- WHAT IS REQUIRED
The answer must consist of every line in the records that contains the word "loop".

[Saved entries]
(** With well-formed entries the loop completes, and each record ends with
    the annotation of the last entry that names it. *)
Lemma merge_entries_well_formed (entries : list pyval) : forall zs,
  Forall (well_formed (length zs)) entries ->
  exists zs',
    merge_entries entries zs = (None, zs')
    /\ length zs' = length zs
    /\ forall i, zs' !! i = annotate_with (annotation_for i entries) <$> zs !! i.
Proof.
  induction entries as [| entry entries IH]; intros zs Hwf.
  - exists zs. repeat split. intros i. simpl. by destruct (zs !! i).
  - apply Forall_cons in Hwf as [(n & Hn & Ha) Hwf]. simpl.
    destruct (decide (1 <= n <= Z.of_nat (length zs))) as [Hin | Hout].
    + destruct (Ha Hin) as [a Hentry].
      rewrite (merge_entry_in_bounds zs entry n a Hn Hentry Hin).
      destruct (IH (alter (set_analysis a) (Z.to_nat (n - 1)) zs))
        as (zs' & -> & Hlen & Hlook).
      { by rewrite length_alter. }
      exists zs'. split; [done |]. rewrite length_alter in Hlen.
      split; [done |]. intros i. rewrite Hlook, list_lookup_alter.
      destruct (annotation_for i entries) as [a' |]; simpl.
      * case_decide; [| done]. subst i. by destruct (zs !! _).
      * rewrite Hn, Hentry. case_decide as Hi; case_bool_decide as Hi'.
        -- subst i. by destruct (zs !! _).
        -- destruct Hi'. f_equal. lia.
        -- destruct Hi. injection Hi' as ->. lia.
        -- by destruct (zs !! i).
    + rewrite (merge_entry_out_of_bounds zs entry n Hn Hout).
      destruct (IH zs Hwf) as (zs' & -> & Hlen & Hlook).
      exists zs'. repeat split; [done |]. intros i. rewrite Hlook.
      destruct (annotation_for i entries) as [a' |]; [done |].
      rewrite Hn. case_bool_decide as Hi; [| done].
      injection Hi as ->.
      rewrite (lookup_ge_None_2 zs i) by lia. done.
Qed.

--

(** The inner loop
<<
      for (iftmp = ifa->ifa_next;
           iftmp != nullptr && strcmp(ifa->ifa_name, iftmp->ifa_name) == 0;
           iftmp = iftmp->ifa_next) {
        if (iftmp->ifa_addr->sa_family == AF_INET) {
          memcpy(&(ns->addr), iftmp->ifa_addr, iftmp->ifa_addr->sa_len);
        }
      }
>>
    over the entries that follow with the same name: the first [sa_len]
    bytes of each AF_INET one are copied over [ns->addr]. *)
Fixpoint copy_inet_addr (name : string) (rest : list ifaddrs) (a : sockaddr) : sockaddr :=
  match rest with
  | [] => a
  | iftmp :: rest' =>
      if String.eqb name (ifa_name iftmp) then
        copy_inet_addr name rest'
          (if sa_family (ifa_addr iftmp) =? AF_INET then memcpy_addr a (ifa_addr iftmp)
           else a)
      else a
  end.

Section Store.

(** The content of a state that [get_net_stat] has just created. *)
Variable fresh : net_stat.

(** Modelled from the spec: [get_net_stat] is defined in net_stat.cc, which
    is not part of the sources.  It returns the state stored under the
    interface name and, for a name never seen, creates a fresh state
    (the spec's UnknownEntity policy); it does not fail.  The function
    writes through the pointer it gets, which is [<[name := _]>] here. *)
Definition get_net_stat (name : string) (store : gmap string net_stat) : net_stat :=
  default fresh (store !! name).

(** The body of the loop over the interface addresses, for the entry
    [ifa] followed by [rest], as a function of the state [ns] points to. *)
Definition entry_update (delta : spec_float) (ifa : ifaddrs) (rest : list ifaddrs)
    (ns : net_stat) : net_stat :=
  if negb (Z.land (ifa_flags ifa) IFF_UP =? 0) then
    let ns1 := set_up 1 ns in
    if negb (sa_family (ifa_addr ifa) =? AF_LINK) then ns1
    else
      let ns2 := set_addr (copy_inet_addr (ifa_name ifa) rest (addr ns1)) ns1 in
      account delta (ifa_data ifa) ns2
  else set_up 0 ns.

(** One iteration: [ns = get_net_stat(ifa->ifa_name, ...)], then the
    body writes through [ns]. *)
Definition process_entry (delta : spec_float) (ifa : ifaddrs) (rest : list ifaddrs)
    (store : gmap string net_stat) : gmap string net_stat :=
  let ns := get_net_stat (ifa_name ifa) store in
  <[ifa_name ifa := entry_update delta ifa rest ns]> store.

- COMPLETED TASK
(** With well-formed entries the loop completes, and each record ends with
(** The inner loop
(** The body of the loop over the interface addresses, for the entry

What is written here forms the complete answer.